Enough Mac and Cheese: Healthy Eating in College

Healthy Eating in College

One of the great myths of eating healthy is that it’s a privilege reserved for the wealthy… but as a college student, I am here to say that that is not the case. For me, eating healthy and eating well is a necessity, and without good meals I won’t make it long days walking between classes and staying up late writing papers and studying (and everything else that goes along with late nights at college). My roommate and I have found out that, in fact, having high food standards in college is very doable on a cheap budget. Here are a few college student tips on how to eat great meals that leave you feeling great after they’re finished:

  • Cook! We cook every day, rather than spending extra money on prepackaged freezer meals that often come full of preservatives and skimp on the nutrients. When cooking for the whole house (even if just two roommates), it consolidates shopping lists and means  lower food cost that you can split.
  • Don’t eat a ton of meat.

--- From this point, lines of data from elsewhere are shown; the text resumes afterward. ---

(* ===== verification/CmdSpec.v ===== *)
(** The meaning of the data commands: which store operation a request is,
    how its abstract reply is rendered on the wire, and that [Dispatch] does
    exactly that. *)

From S2P Require Import Prelude GoLib Protocol PubSub Store Db Spec Refine Cmd CmdFacts.

(** * Specification *)

Definition render (r : reply) : Value :=
  match r with
  | RDone => okValue
  | RNil | RCrash => nullBulkValue
  | RVal b => bulkValue (Some b)
  | RInt n | RTTL n => integerValue n
  | RBool b => boolReply b
  | RList l | RBag l => bulkArrayValue (map Some l)
  | RPairs l => arrayValue (concat (map (λ p, [bulkValue (Some p.1); bulkValue (Some p.2)]) l))
  | RNoTTL => integerValue (-1)
  | RWrongType => replyForErr ErrWrongType
  end.

(** TTL replies count whole [unit]s, rounded half up. *)
Definition render_ttl (unit : Z) (r : reply) : Value :=
  match r with
  | RTTL n => integerValue (Z.quot (wrap64 (n + Z.quot unit 2)) unit)
  | RNoTTL => integerValue (-1)
  | _ => integerValue (-2)
  end.

Abbreviation meaning := (list Value → option (op * (reply → Value))).

Definition one (f : bytes → op) : meaning := λ args,
  match args with [k] => Some (f (arg k), render) | _ => None end.

Definition many (f : bytes → list Value → op) : meaning := λ args,
  match args with k :: (_ :: _) as vs => Some (f (arg k) vs, render) | _ => None end.

Definition expire (unit : Z) : meaning := λ args,
  match args with
  | [k; n] => match ParseInt (arg n) with
              | Some n => Some (OExpire (arg k) (dur_mul n unit), render)
              | None => None
              end
  | _ => None
  end.

Definition ttl (unit : Z) : meaning := λ args,
  match args with [k] => Some (OTTL (arg k), render_ttl unit) | _ => None end.

Definition hset : meaning := λ args,
  match args with
  | k :: (_ :: _) as rest =>
      if Z.even (zlen rest)
      then let '(fs, vs) := split_pairs rest in Some (OHSet (arg k) fs vs, render)
      else None
  | _ => None
  end.

(** The operation a command with these arguments denotes, and the rendering
    of its reply. *)
Definition denotes : list (bytes * meaning) :=
  [ (B "SET", λ args, match args with
                      | [k; v] => Some (OSet (arg k) (vBulk v), render) | _ => None end);
    (B "GET", one OGet);
    (B "DEL", λ args, match args with
                      | [] => None | _ => Some (ODel (map arg args), render) end);
    (B "EXISTS", λ args, match args with
                         | [] => None | _ => Some (OExists (map arg args), render) end);
    (B "LPUSH", many (λ k vs, OLPush k (map vBulk vs)));
    (B "RPUSH", many (λ k vs, ORPush k (map vBulk vs)));
    (B "LPOP", one OLPop); (B "RPOP", one ORPop); (B "LLEN", one OLLen);
    (B "LRANGE", λ args, match args with
                         | [k; a; b] =>
                             match ParseInt (arg a), ParseInt (arg b) with
                             | Some a, Some b => Some (OLRange (arg k) a b, render)
                             | _, _ => None
                             end
                         | _ => None end);
    (B "HSET", hset);
    (B "HGET", λ args, match args with
                       | [k; f] => Some (OHGet (arg k) (arg f), render) | _ => None end);
    (B "HDEL", many (λ k fs, OHDel k (map arg fs)));
    (B "HGETALL", one OHGetAll); (B "HKEYS", one OHKeys); (B "HVALS", one OHVals);
    (B "HLEN", one OHLen);
    (B "SADD", many (λ k ms, OSAdd k (map vBulk ms)));
    (B "SREM", many (λ k ms, OSRem k (map vBulk ms)));
    (B "SISMEMBER", λ args, match args with
                            | [k; m] => Some (OSIsMember (arg k) (vBulk m), render)
                            | _ => None end);
    (B "SMEMBERS", one OSMembers); (B "SCARD", one OSCard);
    (B "EXPIRE", expire Second); (B "PEXPIRE", expire Millisecond);
    (B "TTL", ttl Second); (B "PTTL", ttl Millisecond);
    (B "PERSIST", one OPersist) ].

(** * Non-nil slices render as their content *)

Lemma bulks_content l : Forall is_Some l → bulkArrayValue l = bulkArrayValue (map Some (map content l)).
Proof.
  intros Hl. unfold bulkArrayValue. do 2 f_equal.
  induction Hl as [|x l [b ->] _ IH]; [done|]. simpl. by f_equal.
Qed.

(** A handler [f] implements the meaning [den] when all its clock readings
    fall on one instant. *)
Definition implements (f : CmdFunc) (den : meaning) : Prop :=
  ∀ (o : map_order) t db args x rd, db_ok db → den args = Some (x, rd) →
    op_ok x ∧
    f (λ _, t) o db args = ((run_op o t x db).1, Some (rd (run_op o t x db).2)).
Definition log_world : World := (Open empty_world (B "aof") FsyncAlways true true).1.
Definition log_handle : AOF := mkAOF 0 [] false true FsyncAlways 0 false.
Definition orders_id : snap_orders := {| so_shard := λ _, order_id; so_value := λ _, order_rev |}.

Lemma log_tmp_free : tmp_free log_world log_handle (B "aof").
Proof.
  split; [vm_compute; lia|]. intros i Hi. vm_compute in Hi. discriminate Hi.
Qed.

Lemma log_fs_ok : fs_ok log_world (B "aof").
Proof.
  intros i Hi. assert (i = 0%nat) as -> by (vm_compute in Hi; congruence).
  split; vm_compute; lia.
Qed.

(** * Properties *)

(** The bytes written for a snapshot replay to what it was taken of. *)
Lemma snapshot_replays `{GoUnicode} (o : map_order) T tw os db now :
  db_ok db →
  Forall wire_ok (snapshot_cmds tw (Snapshot os db now)) →
  ∃ bs db', writeSnapshot tw (Snapshot os db now) = Some (bs, None) ∧
    Replay (replay_at o T) (Contents (mkReader bs EOF)) newDB
    = (db', zlen (snapshot_cmds tw (Snapshot os db now)), Finished) ∧
    db_ok db' ∧ view T db' = rebased T tw <$> view now db.
Proof.
  intros Hok Hw. exists (encode_all (snapshot_cmds tw (Snapshot os db now))).
  eexists. split_and!.
  - apply writeSnapshot_cmds; [|done]. apply Forall_forall.
    intros r (k & e & _ & _ & ->)%elem_of_Snapshot; [|done]. apply recordValue_entry.
  - rewrite <-(app_nil_r (encode_all _)). apply Replay_all; [done|by left|done].
  - by apply compaction_restores.
  - by apply compaction_restores.
Qed.

(** C11: compaction preserves the state: the bytes [writeSnapshot] produces
    for a snapshot of any well-formed store, taken at [now] and written at
    [tw], replay from an empty store, at [T], to exactly the live keyspace:
    the same keys with the same values, persistent keys persistent, and
    every other key with the milliseconds it had left (at least one)
    counted from [T]; the expired keys stay gone. *)
Theorem compaction_preserves_state `{GoUnicode} (o : map_order) T tw os db now :
  db_ok db →
  Forall wire_ok (snapshot_cmds tw (Snapshot os db now)) →
  ∃ bs db', writeSnapshot tw (Snapshot os db now) = Some (bs, None) ∧
    Replay (replay_at o T) (Contents (mkReader bs EOF)) newDB
    = (db', zlen (snapshot_cmds tw (Snapshot os db now)), Finished) ∧
    db_ok db' ∧ view T db' = rebased T tw <$> view now db.
Proof. apply snapshot_replays. Qed.

Lemma compaction_preserves_state_witness :
  ∃ bs db', writeSnapshot 50 (Snapshot orders_id sample_store 40) = Some (bs, None) ∧
    @Replay _ (@replay_at plain_unicode order_id 90) (Contents (mkReader bs EOF)) newDB
    = (db', zlen (snapshot_cmds 50 (Snapshot orders_id sample_store 40)), Finished) ∧
    db_ok db' ∧ view 90 db' = rebased 90 50 <$> view 40 sample_store.
Proof.
  apply (@compaction_preserves_state plain_unicode order_id 90 50 orders_id sample_store 40
           sample_store_ok).
  apply wire_okb_all. vm_compute. reflexivity.
Defined.

(** A [Rewrite] whose system calls succeed leaves the path naming
    exactly the snapshot, durable on disk, no temporary file, a handle that
    appends after it, and the new size as the growth baseline. *)
Theorem rewrite_swaps_log w a path tw rs io :
  tmp_free w a path → fs_ok w path → all_ok io → a_buf a = [] →
  Forall (λ r, recordValue r ≠ None) rs → Forall wire_ok (snapshot_cmds tw rs) →
  ∃ w' a', Rewrite w a path tw rs io = Some (w', a', true) ∧
    file w' path = Some (encode_all (snapshot_cmds tw rs)) ∧
    file w' (path ++ B ".tmp") = None ∧
    dir w' !! path = Some (a_f a') ∧ a_err a' = false ∧ a_buf a' = [] ∧
    idurable (inode w' (a_f a')) = length (encode_all (snapshot_cmds tw rs)) ∧
    (r_stat io = true → a_baseSize a' = zlen (encode_all (snapshot_cmds tw rs))).
Proof.
  intros Ht Hfs Hio Hb Hrs Hw.
  destruct (Rewrite_succeeds w a path tw rs io (snapshot_cmds tw rs) Ht Hfs Hio (or_introl Hb))
    as (w' & a' & E & Hinv & Hd & Htmp & Hdat & Hdur & Hbase & _ & _ & He);
    [by apply writeSnapshot_cmds|done|].
  exists w', a'. unfold file. rewrite Hd, Htmp, Hdat.
  split_and!; try done. by apply (li_clean _ _ _ _ _ _ _ Hinv).
Qed.
(** ... of a connection, [v] being what it held and [v'] what it holds. *)
Lemma fsys_ok_conn fs c cs s' cs' t (views : gmap nat connState) v v' :
  sys_ok (mkSys (f_server fs) views) → (∀ c, holds (f_conns fs !! c) (f_tasks fs !! Conn c) (views !! c)) →
  (∀ w t, f_tasks fs !! w = Some t → task_ok (f_server fs) w t) →
  f_conns fs !! c = Some cs → views !! c = Some v →
  serve_post (f_server fs) v s' v' → holds (Some cs') t (Some v') →
  tasks_keep (f_server fs) s' (f_tasks fs) → (∀ x, t = Some x → task_ok s' (Conn c) x) →
  fsys_ok (mkFSys s' (<[c := cs']> (f_conns fs)) (partial_alter (λ _, t) (Conn c) (f_tasks fs))).
Proof.
  intros Hv Hh Ht Hcs Hvc Hp Ho Hk Hx. split; cbn; [|by eapply tasks_altered].
  exists (<[c := v']> views). split; [by eapply sys_ok_served|]. intros c'. destruct (decide (c = c')) as [<-|Hne].
  - by rewrite !lookup_insert_eq, lookup_partial_alter_eq.
  - rewrite !lookup_insert_ne, lookup_partial_alter_ne by congruence. apply Hh.
Qed.

Lemma fsys_ok_conn_same fs c cs s' t (views : gmap nat connState) v v' :
  sys_ok (mkSys (f_server fs) views) → (∀ c, holds (f_conns fs !! c) (f_tasks fs !! Conn c) (views !! c)) →
  (∀ w t, f_tasks fs !! w = Some t → task_ok (f_server fs) w t) →
  f_conns fs !! c = Some cs → views !! c = Some v →
  serve_post (f_server fs) v s' v' → holds (Some cs) t (Some v') →
  tasks_keep (f_server fs) s' (f_tasks fs) → (∀ x, t = Some x → task_ok s' (Conn c) x) →
  fsys_ok (set_task (Conn c) t (set_server s' fs)).
Proof.
  intros Hv Hh Ht Hcs Hvc Hp Ho Hk Hx. pose proof (fsys_ok_conn fs c cs s' cs t views v v') as Hf.
  rewrite (insert_id (f_conns fs) c cs Hcs) in Hf. by apply Hf.
Qed.

(** ** Requests *)

Lemma Add_tasks r addr now r' p :
  Add r addr now = (r', p) →
  (∀ q, is_Some (rheap r !! q) → ¬ registered r q → ¬ registered r' q) ∧
  (∀ q, is_Some (rheap r !! q) → is_Some (rheap r' !! q)).
Proof.
  intros [= <- <-]. cbn. split; intros q Hq.
  - intros Hn [id Hid]. cbn in Hid. apply lookup_insert_Some in Hid as [[_ <-]|[_ Hid]]; [|by apply Hn; exists id].
    apply elem_of_dom in Hq. by apply is_fresh in Hq.
  - rewrite lookup_insert. by case_decide.
Qed.

Lemma Acked_tasks s p now ts : tasks_keep s (with_replicas s (Acked (s_replicas s) p now)) ts.
Proof.
  unfold Acked. destruct (rheap (s_replicas s) !! p) as [rep|] eqn:E; [|by apply tasks_keep_same; destruct s].
  split; cbn; [by left..|]. intros q Hq. rewrite lookup_insert. by case_decide.
Qed.

Lemma replicaof_tasks wok now s cs ts :
  registry_free ts → tasks_keep s (replicaof wok now s cs).1.1.1 ts.
Proof.
  intros Hf. unfold replicaof. destruct (negb _); [by apply tasks_keep_same|].
  destruct (Add _ _ _) as [r p] eqn:E. apply Add_tasks in E as [H1 H2]. split; cbn; [by left|by right|done].
Qed.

We’re not vegetarians by any stretch of the term, and love to grab a burger on the weekend, but meat is often the most expensive item on the shopping list. Occasionally, we’ll pick up a cheap pack of chicken sausage to throw with pasta.
  • Items that go a long way: centering meals around items that can be used in many different dishes and that will take a long time to go through makes the most economic diet. That means planning meals around grains such as pasta and quinoa, or a protein such as lentils. One cup of uncooked pasta or quinoa will make a meal for two with leftovers, and can be added with a variety of sautéed veggies.
  • Veggie-centric meals: Planning meals around a vegetable rather than a meat means that your meals will be focusing on foods with high nutritional value and will cut down on high-fat content items.
  • Meal Plan: actually sit down and plan out the dishes you want to eat throughout the week, that way when you’re at the market, you won’t be making impulse buys and can plan meals that include like-ingredients, cutting down on food waste and cost.
  • Get creative! All the recipes in the world haven’t been written yet, and it’s okay to break the rules. Rather than going out to buy more ingredients, see what’s still in the fridge and try substituting it into your dish. For instance, we had some leftover purple spinach, a box of spinach, but no sauce. We decided to make a vibrant pesto using the spinach that turned out great and finished off the leftover veggies sitting in the fridge.